Readers of my last post may remember how we learned that neither Vanguard’s S&P 500 Index Fund nor the Total Market Index Fund is truly diversified. The S&P surrogate has no small stocks and its broader sibling contains only 8%. Not surprisingly, Fidelity’s two identical offerings follow suit.
The mutual fund behemoth went one step further out of bounds, classifying none of the stocks in its International Index Fund and fee-free ZERO International Index Fund as small. In like fashion, only 4% of stocks in Fidelity’s Total Market International Index Fund are regarded as small cap.
It turns out that stocks assorted according to size are for the most part categorized correctly. The large cap proxies are the S&P vehicle and Zero Large Cap Index Fund. Approximately 80% of each is placed in the large cap space, which passes for reasonable. The parallel figure for the midcap fund is 73%, which seems borderline, but honors go to the small cap fund, which accurately placed 95% of its constituents. To see whether this small cap phenomenon might apply universally, I took a look at the corresponding fund at Vanguard, but to no avail. A modest 70% of the holdings of Vanguard’s Small-Cap Index Fund are appropriately categorized. Perhaps that 95% figure at Fidelity is just a chance outlier.
The verdict for classification by position on the growth-value dimension is far less reassuring. Only 34% of the stocks in Fidelity’s Mid Cap Index Fund and 49% of them in the Small Cap Index Fund are correctly identified. For large caps, the corresponding number is 42%.
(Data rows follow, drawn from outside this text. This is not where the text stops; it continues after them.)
(** X19: a copy of a WeakPtr is not counted, so it can outlive the
    control block.  With the last SharedPtr [a] of a block and one
    WeakPtr [w] on it (weak count 1), [WeakPtr<T> w2(w)] leaves the
    weak count at 1; [a.reset()] then destroys the value and
    [w.reset()] frees the block although [w2] still points at it, and
    every use of [w2] from there on ([expired()], [lock()], [reset()],
    its destructor) reads the freed block. *)
Theorem weak_copy_dangles (σ : state) (a w w2 s : var) (l : loc)
    (b : ControlBlockBase) (objs' : gmap N T) :
  shared_ptrs σ !! a = Some (Some l) →
  weak_ptrs σ !! w = Some (Some l) →
  weak_ptrs σ !! w2 = None →
  blocks σ !! l = Some b → live b = true →
  strong_count_ b = 1 → weak_count_ b = 1 →
  objects_after_delete b (objects σ) = Some objs' →
  ∃ σ1 σ2 σ3 b3,
    step (WeakCopy w2 w) σ = Ok (tt, σ1) ∧
    blocks σ1 = blocks σ ∧
    weak_ptrs σ1 = <[w2 := Some l]> (weak_ptrs σ) ∧
    SharedPtr.reset a σ1 = Ok (tt, σ2) ∧
    WeakPtr.reset w σ2 = Ok (tt, σ3) ∧
    weak_ptrs σ3 !! w2 = Some (Some l) ∧
    blocks σ3 !! l = Some b3 ∧ live b3 = false ∧
    deallocate_calls σ3 = S (deallocate_calls σ) ∧
    WeakPtr.expired w2 σ3 = UndefinedBehavior ∧
    WeakPtr.lock w2 s σ3 = UndefinedBehavior ∧
    WeakPtr.reset w2 σ3 = UndefinedBehavior ∧
    WeakPtr.dtor w2 σ3 = UndefinedBehavior.
Proof.
  intros Ha Hw Hw2 Hb Hl Hs Hwk Ho.
  assert (w2 ≠ w) as Hne by congruence.
  destruct b as [d sc wk dy dd db]. simpl in Hs, Hwk. subst sc wk.
  assert (db = 0%nat) as -> by (unfold live in Hl; simpl in Hl; by destruct db).
  set (b0 := mkBlock d 1 1 dy dd 0) in *.
  (* WeakPtr<T> w2(w) *)
  set (σ1 := with_weak_ptrs (<[w2 := Some l]> (weak_ptrs σ)) σ).
  assert (step (WeakCopy w2 w) σ = Ok (tt, σ1)) as R1.
  { simpl. rewrite (new_weak_run _ _ _ Hw2). by apply weak_ctor_copy_run. }
  assert (weak_ptrs σ1 !! w = Some (Some l)) as Hw1
    by (simpl; by rewrite lookup_insert_ne).
  (* a.reset() *)
  set (b2 := value_deleted (mkBlock d 0 1 dy dd 0)).
  set (σ2 := with_shared_ptrs (<[a := None]> (shared_ptrs σ))
               (with_blocks (<[l := b2]> (blocks σ)) (with_objects objs' σ1))).
  assert (SharedPtr.reset a σ1 = Ok (tt, σ2)) as R2.
  { rewrite (reset_run σ1 a l _ Ha
               (remove_strong_link_run σ1 l b0 Hb eq_refl eq_refl
                  ltac:(vm_compute; discriminate)
                  (λ _, ex_intro _ objs' Ho))).
    unfold after_remove_strong.
    change (objects_after_delete b0 (objects σ1))
      with (objects_after_delete b0 (objects σ)).
    rewrite Ho. reflexivity. }
  assert (live b2 = true) as Hl2 by (unfold b2, value_deleted; by destruct dy).
  assert (strong_count_ b2 = 0 ∧ weak_count_ b2 = 1) as (Hs2 & Hwk2)
    by (unfold b2, value_deleted; by destruct dy).
  assert (blocks σ2 !! l = Some b2) as Hb2 by apply lookup_insert_eq.
  assert (weak_ptrs σ2 !! w = Some (Some l)) as Hw2' by exact Hw1.
  (* w.reset() *)
  set (σ3 := with_weak_ptrs (<[w := None]> (weak_ptrs σ2)) (after_remove_weak σ2 l b2)).
  assert (WeakPtr.reset w σ2 = Ok (tt, σ3)) as R3.
  { rewrite (weak_reset_run σ2 w l _ Hw2'
               (remove_weak_link_run σ2 l b2 Hb2 Hl2
                  ltac:(rewrite Hwk2; done)
                  ltac:(rewrite Hwk2; vm_compute; discriminate))).
    unfold σ3, after_remove_weak. by rewrite Hs2, Hwk2. }
  set (b3 := block_deleted (with_weak 0 b2)).
  assert (weak_ptrs σ3 !! w2 = Some (Some l)) as Hw3.
  { unfold σ3. simpl. rewrite lookup_insert_ne by done. apply lookup_insert_eq. }
  assert (blocks σ3 !! l = Some b3) as Hb3.
  { unfold σ3, after_remove_weak. rewrite Hs2, Hwk2. simpl.
    by rewrite lookup_insert_eq. }
  assert (live b3 = false) as Hl3 by done.
  assert (load l σ3 = UndefinedBehavior) as Hload
    by (unfold load; by rewrite Hb3, Hl3).
  assert (ControlBlockBase.is_valid l σ3 = UndefinedBehavior) as Hvalid.
  { unfold ControlBlockBase.is_valid, ControlBlockBase.get_use_count.
    by do 2 apply bind_undefined. }
  assert (WeakPtr.reset w2 σ3 = UndefinedBehavior) as Hreset.
  { unfold WeakPtr.reset.
    rewrite (bind_Ok_l _ _ _ _ _ (weak_ctl_block_ok _ _ _ Hw3)).
    apply bind_undefined. unfold ControlBlockBase.remove_weak_link.
    by apply bind_undefined. }
  exists σ1, σ2, σ3, b3.
  split; [done|]. split; [done|]. split; [done|]. split; [done|].
  split; [done|]. split; [done|]. split; [done|]. split; [done|].
  split; [unfold σ3, after_remove_weak; by rewrite Hs2, Hwk2|].
  split; [|split; [|split; [done|]]].
  - unfold WeakPtr.expired.
    rewrite (bind_Ok_l _ _ _ _ _ (weak_ctl_block_ok _ _ _ Hw3)).
    by apply bind_undefined.
  - unfold WeakPtr.lock.
    rewrite (bind_Ok_l _ _ _ _ _ (weak_ctl_block_ok _ _ _ Hw3)).
    unfold SharedPtr.ctor_block.
    assert (SharedPtr.set_ctl_block_ s (Some l) σ3
            = Ok (tt, with_shared_ptrs (<[s := Some l]> (shared_ptrs σ3)) σ3)) as E
      by done.
    rewrite (bind_Ok_l _ _ _ _ _ E).
    unfold ControlBlockBase.add_strong_link, modify. apply bind_undefined.
    unfold load.
    change (blocks (with_shared_ptrs (<[s := Some l]> (shared_ptrs σ3)) σ3))
      with (blocks σ3).
    by rewrite Hb3, Hl3.
  - unfold WeakPtr.dtor. by apply bind_undefined.
Qed.

Lemma weak_copy_dangles_witness :
  ∃ σ1 σ2 σ3,
    step (WeakCopy "w2" "w") weak_owner_state = Ok (tt, σ1) ∧
    SharedPtr.reset "a" σ1 = Ok (tt, σ2) ∧
    WeakPtr.reset "w" σ2 = Ok (tt, σ3) ∧
    weak_ptrs σ3 !! "w2" = Some (Some 1%positive) ∧
    deallocate_calls σ3 = 1%nat ∧
    WeakPtr.expired "w2" σ3 = UndefinedBehavior ∧
    WeakPtr.dtor "w2" σ3 = UndefinedBehavior.
Proof.
  destruct (weak_copy_dangles weak_owner_state "a" "w" "w2" "s" 1%positive
              (mkBlock (object 0) 1 1 (PtrControlBlock DefaultDelete) 0 0) ∅)
    as (σ1 & σ2 & σ3 & b3 & H1 & _ & _ & H4 & H5 & H6 & _ & _ & H9 & H10 & _ & _ & H13);
    try (vm_compute; reflexivity).
  exists σ1, σ2, σ3. repeat split; assumption.
Defined.

(** X20: for the same reason a copied WeakPtr leaks the block.  With
    the last SharedPtr [a] of a block and one WeakPtr [w] on it, the
    copy [w2] and then the destructors of [w2], [w] and [a] all run to
    their end: the second WeakPtr destructor finds weak count 0, passes
    the assertion because [a] is alive, and wraps the count to
    SIZE_MAX; the destructor of [a] destroys the value and, with a weak
    count that is not 0, keeps the block.  No handle is left and the
    unit is never deallocated. *)
Theorem weak_copy_leaks (σ : state) (a w w2 : var) (l : loc)
    (b : ControlBlockBase) (objs' : gmap N T) :
  shared_ptrs σ !! a = Some (Some l) →
  weak_ptrs σ !! w = Some (Some l) →
  weak_ptrs σ !! w2 = None →
  blocks σ !! l = Some b → live b = true →
  strong_count_ b = 1 → weak_count_ b = 1 →
  objects_after_delete b (objects σ) = Some objs' →
  ∃ σ' b',
    exec [WeakCopy w2 w; WeakDtor w2; WeakDtor w; SharedDtor a] σ = Ok (tt, σ') ∧
    shared_ptrs σ' = delete a (shared_ptrs σ) ∧
    weak_ptrs σ' = delete w (weak_ptrs σ) ∧
    objects σ' = objs' ∧
    blocks σ' !! l = Some b' ∧ live b' = true ∧
    strong_count_ b' = 0 ∧ weak_count_ b' = SIZE_MAX ∧
    delete_data_calls b' = S (delete_data_calls b) ∧
    allocate_calls σ' = allocate_calls σ ∧
    deallocate_calls σ' = deallocate_calls σ.
Proof.
  intros Ha Hw Hw2 Hb Hl Hs Hwk Ho.
  assert (w2 ≠ w) as Hne by congruence.
  destruct b as [d sc wk dy dd db]. simpl in Hs, Hwk. subst sc wk.
  assert (db = 0%nat) as -> by (unfold live in Hl; simpl in Hl; by destruct db).
  set (b0 := mkBlock d 1 1 dy dd 0) in *.
  (* WeakPtr<T> w2(w) *)
  set (σ1 := with_weak_ptrs (<[w2 := Some l]> (weak_ptrs σ)) σ).
  assert (step (WeakCopy w2 w) σ = Ok (tt, σ1)) as R1.
  { simpl. rewrite (new_weak_run _ _ _ Hw2). by apply weak_ctor_copy_run. }
  assert (weak_ptrs σ1 !! w2 = Some (Some l)) as Hw21 by apply lookup_insert_eq.
  (* ~w2 *)
  set (b1 := mkBlock d 1 0 dy dd 0).
  set (σ2 := with_weak_ptrs (weak_ptrs σ) (with_blocks (<[l := b1]> (blocks σ)) σ)).
  assert (step (WeakDtor w2) σ1 = Ok (tt, σ2)) as R2.
  { simpl. unfold WeakPtr.dtor.
    rewrite (bind_Ok_l _ _ _ _ _
               (weak_reset_run σ1 w2 l _ Hw21
                  (remove_weak_link_run σ1 l b0 Hb Hl eq_refl
                     ltac:(vm_compute; discriminate)))).
    unfold WeakPtr.destroy, after_remove_weak, σ2. simpl.
    by rewrite !delete_insert_eq, (delete_id _ _ Hw2). }
  assert (blocks σ2 !! l = Some b1) as Hb1 by apply lookup_insert_eq.
  (* ~w *)
  set (b2 := mkBlock d 1 SIZE_MAX dy dd 0).
  set (σ3 := with_weak_ptrs (delete w (weak_ptrs σ))
               (with_blocks (<[l := b2]> (blocks σ)) σ)).
  assert (step (WeakDtor w) σ2 = Ok (tt, σ3)) as R3.
  { simpl. unfold WeakPtr.dtor.
    rewrite (bind_Ok_l _ _ _ _ _
               (weak_reset_run σ2 w l _ Hw
                  (remove_weak_link_underflow σ2 l b1 Hb1 eq_refl eq_refl eq_refl))).
    unfold WeakPtr.destroy, σ3, σ2. simpl.
    do 2 f_equal. unfold with_weak_ptrs, with_blocks. simpl.
    by rewrite insert_insert_eq, delete_insert_eq. }
  assert (blocks σ3 !! l = Some b2) as Hb2 by apply lookup_insert_eq.
  (* ~a *)
  set (b3 := value_deleted (mkBlock d 0 SIZE_MAX dy dd 0)).
  assert (objects_after_delete b2 (objects σ3) = Some objs') as Ho3 by exact Ho.
  assert (step (SharedDtor a) σ3
          = Ok (tt, with_shared_ptrs (delete a (shared_ptrs σ3))
                      (after_remove_strong σ3 l b2))) as R4.
  { simpl. apply (dtor_run σ3 a l b2 Ha Hb2 eq_refl eq_refl).
    - vm_compute. discriminate.
    - intros _. eauto. }
  exists (with_shared_ptrs (delete a (shared_ptrs σ3)) (after_remove_strong σ3 l b2)), b3.
  split.
  { simpl. rewrite (bind_Ok_l _ _ _ _ _ R1), (bind_Ok_l _ _ _ _ _ R2),
      (bind_Ok_l _ _ _ _ _ R3), (bind_Ok_l _ _ _ _ _ R4). done. }
  unfold after_remove_strong. rewrite Ho3.
  change (strong_count_ b2 =? 1) with true.
  change (weak_count_ b2 =? 0) with false. cbv iota. simpl.
  repeat split.
  - by rewrite lookup_insert_eq.
  - unfold b3, value_deleted. by destruct dy.
  - unfold b3, value_deleted. by destruct dy.
  - unfold b3, value_deleted. by destruct dy.
  - unfold b3, value_deleted. by destruct dy.
Qed.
Let’s look at the boxes formed by the intersection of the size and style ranges. Fifty-eight percent of large cap growth companies are housed in the appropriate box, but only one-fourth of their large value counterparts are so captured. The comparative figures for midcap growth and midcap value are 43% and 25%, respectively. About half of each category of small cap stocks is a good fit. I do not have an explanation for why stocks in the growth funds tend to be more correctly placed than their value contemporaries.
Let’s take a new tack. What if Morningstar is the culprit here and not the index developers?
After all, the criteria for inclusion used by the advisory service are more often than not different from those applied by the creators of the index. Who is to say which standards are most valid?
What’s in a fund’s name? How well does it characterize what’s actually in it? I was taught that index funds are more pure than active ones because there is no chance for portfolio managers to stray from their designated mission. But just how passive are index funds? Who decides whether book value should be the primary screen for selecting value stocks in a proprietary index? The answers to these questions should be made as transparent as the stocks comprising our favorite index funds.